I've been wading through sludge. A deep, dark morass that sometimes threatens to pull me under. Whenever I manage to push my way through for a few steps it sucks me back down, waist deep. I often feel so tired I want to sleep all day. I have terrible dreams, not really nightmares, but so vivid and disturbing they often wake me up. And I hardly ever remember dreams.

And yet, I'm also able to go about my life as if it's the same. To see friends. To laugh. To do the school run. And work. Do a lot of work, actually. 

This surprised me. Grief is weird. No great revelation, I know, but the double whammy of losing both my parents within two months has certainly reminded me to expect nothing but the unexpected.

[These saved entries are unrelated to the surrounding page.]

(** The file after the loop and the update of its size on disk. *)
Lemma written_update s t ip x off src s' t' x' L' b :
  let x'' := set_isize (off + Z.of_nat (length src)) x' in
  let t'' := tx_write (iblock x) (put_dinode (tx_view t' (iblock x)) (Z.to_nat (i_inum x mod 8)) (dinode_of x'')) t' in
  rw_file s t ip x → tx_size t ≤ 4096 → 0 ≤ off ≤ i_size x → i_size x < off + Z.of_nat (length src) ≤ 140 * 512 →
  open_file s' t' ip x' → grows t x t' x' → spliced t x off src t' x' →
  (∀ bn, src ≠ [] → off / 512 ≤ bn → bn * 512 < off + Z.of_nat (length src) → addr t' x' bn ≠ 0) → logged_in t' x' L' →
  Z.of_nat (length L') ≤ Z.of_nat (length (tx_log t)) + nblk off (Z.of_nat (length src)) →
  lay b t'' →
  written s t ip x off src (set_blocks b (put_inode ip x'' s')) t'' x''.
Proof.
  intros x'' t'' [Hof Hty Hsz Hh Hib Hsep] H4096 Hoff Hend Hof' Hg Hs Ha HL HLn Hb. pose proof (gw_meta _ _ _ _ _ Hg) as Hm.
  pose proof (f_equal i_inum Hm) as Minum. pose proof (f_equal i_type Hm) as Mtype.
  simpl in Minum, Mtype. assert (Hib' : iblock x'' = iblock x) by (unfold iblock; simpl; by rewrite Minum).
  pose proof (log_bound _ t' x' L' (fo_lay _ _ _ (of_fs _ _ _ _ _ Hof')) ltac:(by rewrite (gw_size _ _ _ _ _ Hg)) HL) as Hlog.
  pose proof (of_fs _ _ _ _ _ Hof') as [Hl' Hsb' Hly']. pose proof (of_ok _ _ _ _ _ Hof') as Hf'.
  pose proof (grows_good t x t' x' (iblock x) (fo_layout _ _ _ (of_fs _ _ _ _ _ Hof)) Hg Hib) as Hib1.
  assert (Hsep1 : ∀ j, 0 ≤ j ≤ 140 → slot t' x' j ≠ iblock x) by (eapply grows_sep; [done| |done]; apply Hib).
  assert (Hnb : ¬ is_bm t' (iblock x)) by apply Hib1.
  assert (Hni : iblock x ≠ ind x') by (specialize (Hsep1 140 ltac:(lia)); intros He; by apply Hsep1).
  assert (Hsl : ∀ j, slot t'' x'' j = slot t' x' j) by (intros j; exact (slot_write t' x' (iblock x) _ j Hni)).
  constructor.
  - constructor; rewrite ?Hib'; try done.
    + constructor; [|by apply put_inode_at with (y := x'); apply Hof'|].
      * constructor; [done|done|by apply layout_write].
      * pose proof (file_ok_write t' x' (iblock x) (put_dinode (tx_view t' (iblock x)) (Z.to_nat (i_inum x mod 8)) (dinode_of x''))
                      Hly' Hf' Hnb Hni) as [F1 F2 F3 F4 F5]. by constructor.
    + simpl. by rewrite Mtype.
    + simpl. lia.
    + intros bn Hb0 Hlt. simpl in Hlt. rewrite <- slot_addr, Hsl, slot_addr by lia.
      destruct (decide (off / 512 ≤ bn)) as [Hge|Hlt'].
      * apply Ha; try lia. intros ->. simpl in *. lia.
      * apply (grows_holes t x t' x' Hg ltac:(lia) Hh bn Hb0). Z.div_mod_to_equations; lia.
    + by apply good_write.
    + intros j Hj. rewrite Hsl. by apply Hsep1.
  - intros o Ho. rewrite <- Hs by done. unfold fbyte. f_equal.
    apply (fblock_write t' x'); [done|]. Z.div_mod_to_equations; lia.
  - simpl. lia.
  - intros n Hn Hu Hnbm Hni' Hns. simpl. unfold put_view. rewrite (proj2 (Z.eqb_neq n (iblock x)) Hni'). by apply Hg.
  - intros n Hn Hu. unfold t''. rewrite used_write; [by apply Hg|by rewrite (gw_size _ _ _ _ _ Hg)|done].
  - simpl. pose proof (absorb_length (tx_log t') (iblock x)). lia.
  - simpl. apply Hg.
  - unfold x''. cbn [i_size i_addrs set_isize]. by rewrite Hm at 1.
Qed.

Losing my parents. Gah, I'm a trained journalist. They haven't wandered into the desert or got lost on some ridiculous bush hike. They aren't missing in some foreign country. They aren't lost. They are dead. They are no more. They're pushing up daisies. Well, technically, they are hanging out in my spare wardrobe at the moment, until we find a time we four siblings can come together to scatter their ashes, but my parents would have loved the Monty Python reference.

Still, sometimes euphemisms work. The reality is they are gone but I can't help thinking that Dad might just pop up with one of his regular sayings ("I open thy mouth, I shelf thyself' was his final one to me as we sat on his balcony the week before he died). That Mum might ring to lament the slide of her beloved Eagles (dying was a pretty extreme way to show your displeasure, Mum) or tell me the latest novel she's read.

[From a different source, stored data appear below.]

Lemma im_root_size : let x := as_inode demo_sb t 1 in
  i_size x = (flen (root_bytes fs) / 512 + 1) * 512 ∧ flen (root_bytes fs) = 16 * (2 + flen fs) ∧ 16 * (2 + flen fs) < i_size x ≤ 140 * 512.
Proof.
  cbv zeta. pose proof (im_n _ _ _ _ _ Him). cbn [as_inode i_size]. rewrite im_disk_inode by lia. destruct (im_root _ _ _ _ _ Him) as [-> _]. rewrite HF1, root_length.
  split; [done|]. split; [done|]. Z.div_mod_to_equations. lia.
Qed.
(** The last block of the root directory is there unless its entries fill their
    blocks. *)
Lemma im_holes : no_holes t (as_inode demo_sb t 1) ↔ (2 + flen fs) mod 32 ≠ 0.
Proof.
  destruct im_root_size as (Hs & Hl & Hm). pose proof (im_n _ _ _ _ _ Him). pose proof (im_shape _ _ _ _ _ Him 1 ltac:(lia)) as Hsh. rewrite HF1, Hl in Hsh.
  assert (Hadr : ∀ bn, 0 ≤ bn < 140 → addr t (as_inode demo_sb t 1) bn ≠ 0 ↔ bn < cdiv (16 * (2 + flen fs))).
  { intros bn Hbn. rewrite <- slot_addr, im_slot by lia. pose proof (shape_at _ _ _ bn Hsh Hbn). lia. }
  unfold no_holes. rewrite Hs, Hl. split.
  - intros Hh E. specialize (Hh (16 * (2 + flen fs) / 512) ltac:(Z.div_mod_to_equations; lia) ltac:(lia)). apply Hadr in Hh; [|Z.div_mod_to_equations; lia].
    unfold cdiv in Hh. Z.div_mod_to_equations. lia.
  - intros E bn Hb Hlt. apply Hadr; [Z.div_mod_to_equations; lia|]. unfold cdiv. Z.div_mod_to_equations. lia.
Qed.
Lemma im_inum name j o : dir_lookup t (as_inode demo_sb t 1) name = Some (j, o) → 1 ≤ j < n.
Proof.
  destruct im_root_size as (Hs & Hl & Hm). unfold dir_lookup. intros H.
  assert (Hin : ∀ m off, search (entry_at t (as_inode demo_sb t 1)) name m (16 * Z.of_nat off) = Some (j, o) → ∃ k, (k < off + m)%nat ∧
    de_inum (entry_at t (as_inode demo_sb t 1) (16 * Z.of_nat k)) = j ∧ j ≠ 0).
  { induction m as [|m IH]; intros off Hse; [done|]. cbn [search] in Hse. destruct (entry_is _ _) eqn:E.
    - injection Hse as <- _. exists off. split; [lia|]. split; [done|]. unfold entry_is in E. apply andb_true_iff in E as [E _]. by apply negb_true_iff, Z.eqb_neq in E.
    - replace (16 * Z.of_nat off + 16) with (16 * Z.of_nat (S off)) in Hse by lia. destruct (IH _ Hse) as (k & Hk & ?). exists k. split; [lia|done]. }
  destruct (Hin _ 0%nat H) as (k & Hk & <- & Hne). assert (Hk16 : 16 * (Z.of_nat k + 1) ≤ 140 * 512).
  { assert (i_size (as_inode demo_sb t 1) / 16 ≤ 140 * 512 / 16) by (apply Z.div_le_mono; lia). change (140 * 512 / 16) with 4480 in *. lia. }
  pose proof (im_entry k Hk16) as He. destruct (ents fs !! k) as [e|] eqn:E; [|done]. rewrite He. by destruct (Forall_lookup_1 _ _ _ _ (ents_ok fs) E).
Qed.
Lemma im_tree : (2 + flen fs) mod 32 ≠ 0 → tree demo_sb t (λ i, 1 ≤ i < n).
Proof.
  intros Hmod i Hi. pose proof (im_n _ _ _ _ _ Him) as Hn. destruct (im_type _ _ _ _ _ Him i Hi) as [Ht Hln]. rewrite im_disk_inode by done.
  assert (Hroot : d_type (D i) = T_DIR → i = 1) by (rewrite Ht; by destruct (Z.eqb_spec i 1)). split; [|intros E c j o; rewrite (Hroot E); apply im_inum].
  split; rewrite ?im_disk_inode by done.
  - rewrite IBLOCK_mk by lia. split; [cbn; Z.div_mod_to_equations; lia|set_solver].
  - rewrite Ht. by destruct (i =? 1).
  - lia.
  - intros E. assert (i = 1) as -> by auto. destruct im_root_size as (Hs & Hl & Hm). pose proof im_fb. split.
    + by apply im_file_ok.
    + lia.
    + rewrite Hs. replace ((flen (root_bytes fs) / 512 + 1) * 512) with ((flen (root_bytes fs) / 512 + 1) * 32 * 16) by lia. by apply Z.mod_mul.
    + by apply im_holes.
    + unfold iblock. cbn [as_inode i_inum]. rewrite IBLOCK_mk by lia. change (32 + 1 / 8) with 32. apply im_good; lia.
    + intros k Hk. rewrite im_slot by done. unfold iblock. cbn [as_inode i_inum]. rewrite IBLOCK_mk by lia. change (32 + 1 / 8) with 32.
      destruct (vo_slot _ _ _ _ (im_vol _ _ _ _ _ Him) 1 k Hi Hk); lia.
    + intros o Ho. assert (Hb : 0 ≤ o / 512 < 140) by (Z.div_mod_to_equations; lia). unfold fbyte.
      assert (Hblk : is_blk (fblock t (as_inode demo_sb t 1) (o / 512))).
      { unfold fblock. rewrite <- slot_addr, im_slot by lia. destruct (Z.eqb_spec (sl l (D 1) (o / 512)) 0); [apply zeros_blk|].
        destruct (vo_slot _ _ _ _ (im_vol _ _ _ _ _ Him) 1 (o / 512) Hi ltac:(lia)); [done|]. apply (vo_blk _ _ _ _ (im_vol _ _ _ _ _ Him)). lia. }
      destruct Hblk as [_ Hu]. rewrite nth_lookup. destruct (_ !! _) eqn:Eb; simpl; [by eapply Forall_lookup_1 in Hu|unfold is_u8; lia].
Qed.
(** A file with a name of its own is found. *)
Lemma im_walk k f : NoDup (names fs) → fs !! k = Some f →
  walk demo_sb false t 1 [skip_underscore f.1] = Some (2 + Z.of_nat k, []).
Proof.
  intros Hnd Hk. destruct im_root_size as (Hs & Hl & Hm). pose proof (im_n _ _ _ _ _ Him) as Hn. pose proof (lookup_lt_Some _ _ _ Hk) as Hlt.
  assert (Hname : ∀ j e, ents fs !! j = Some e → (names fs) !! j = Some (dname (de_name e))).
  { intros [|[|j]] e He; [by injection He as <-|by injection He as <-|]. change (ents fs !! S (S j)) with (file_ents 2 fs !! j) in He. change (names fs !! S (S j)) with (((λ f : hostfile, dname (skip_underscore f.1)) <$> fs) !! j).
    rewrite file_ents_lookup in He. rewrite list_lookup_fmap. destruct (fs !! j); [|done]. injection He as <-. cbn [de_name]. by rewrite dname_field. }
  assert (Hek : ents fs !! S (S k) = Some (Dirent (2 + Z.of_nat k) (name_field (skip_underscore f.1)))).
  { change (ents fs !! S (S k)) with (file_ents 2 fs !! k). by rewrite file_ents_lookup, Hk. }
  cbn [walk]. rewrite im_disk_inode by lia. destruct (im_type _ _ _ _ _ Him 1 ltac:(lia)) as [-> _]. cbn [Z.eqb andb]. change (T_DIR =? T_DIR) with true. cbn iota.
  assert (Hlen : length (ents fs) = (2 + length fs)%nat) by (unfold ents; cbn [length]; by rewrite length_file_ents).
  assert (Hat : ∀ j, (j < 2 + length fs)%nat → ∃ e, ents fs !! j = Some e ∧ entry_at t (as_inode demo_sb t 1) (0 + 16 * Z.of_nat j) = e).
  { intros j Hj. destruct (lookup_lt_is_Some_2 (ents fs) j) as [e He]; [lia|]. exists e. split; [done|]. pose proof (im_entry j ltac:(lia)) as H. by rewrite He in H. }
  unfold dir_lookup. rewrite (search_hit _ _ _ 0 (S (S k))).
  - destruct (Hat (S (S k)) ltac:(lia)) as (e & He & ->). rewrite Hek in He. by injection He as <-.
  - assert (16 * (2 + flen fs) / 16 ≤ i_size (as_inode demo_sb t 1) / 16) by (apply Z.div_le_mono; lia). rewrite Z.mul_comm, Z.div_mul in * by lia. lia.
  - destruct (Hat (S (S k)) ltac:(lia)) as (e & He & ->). rewrite Hek in He. injection He as <-. unfold entry_is. cbn [de_inum de_name].
    rewrite (proj2 (Z.eqb_neq _ 0)) by lia. rewrite dname_field. by apply bool_decide_eq_true_2.
  - intros j Hj. destruct (Hat j ltac:(lia)) as (e & He & ->). unfold entry_is. apply andb_false_iff. right. apply bool_decide_eq_false_2. intros E.
    pose proof (Hname _ _ He) as N1. pose proof (Hname _ _ Hek) as N2. cbn [de_name] in N2. rewrite dname_field, E in N2.
    pose proof (NoDup_lookup _ _ _ _ Hnd N1 N2). lia.
Qed.
End Image.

Or maybe it's me that is lost. For so long my life has revolved around two generations of my family - my parents and my children. I was the typical sandwich generation, dealing with teenage angst at the same time as my parents were devolving.

It's strange not to have that pull on both sides. Perhaps that's why I feel like I'm at risk of going under some days - my balance is all out of whack. Or at least the balance I knew.

Thankfully - and, yes, I mean it - I have work to help anchor me. I am lucky to not only have an understanding boss and colleagues where I work part-time but truly supportive clients. 

One sent me a beautiful care package just after Mum died; I burst into tears when I opened the box with the fluffy dressing gown - so thoughtful, it felt like the cuddle she couldn't give me from the other side of Australia. Another dropped off a selection of West Australian produce with a bunch of flowers on behalf of their whole team.  

You expect the support from your friends (and I am grateful for them every day) but you never know how it will go with work. Life goes on, right? Things still need to get done. Your absence puts pressure on others.

Aside from the acts of kindness, I was given the gift of space and time. None of them made me feel like I had to get something done urgently, even when I knew a deadline was pressing (there are always deadlines in my line of work). Neither did any of them question when I wanted to get stuck back in earlier than I thought possible. 

Work gave me purpose. Made me forget about the enormity of life (and death) for a while and focus on the pieces I could handle. The only concern any of them has shown is that I do what feels right for me. What a gift.

I know not everyone is so lucky. When you're doing your best to wade through grief, having an employer or client that gives you room to navigate your new reality is truly meaningful. A million times more so than the flowers and food (though they are very much appreciated). Even if we look like we are holding it all together, underneath we are struggling. 

A little empathy goes such a long way. And helps shine a light on the way forward. 

Thank you to all those who have given me the space and time to grieve.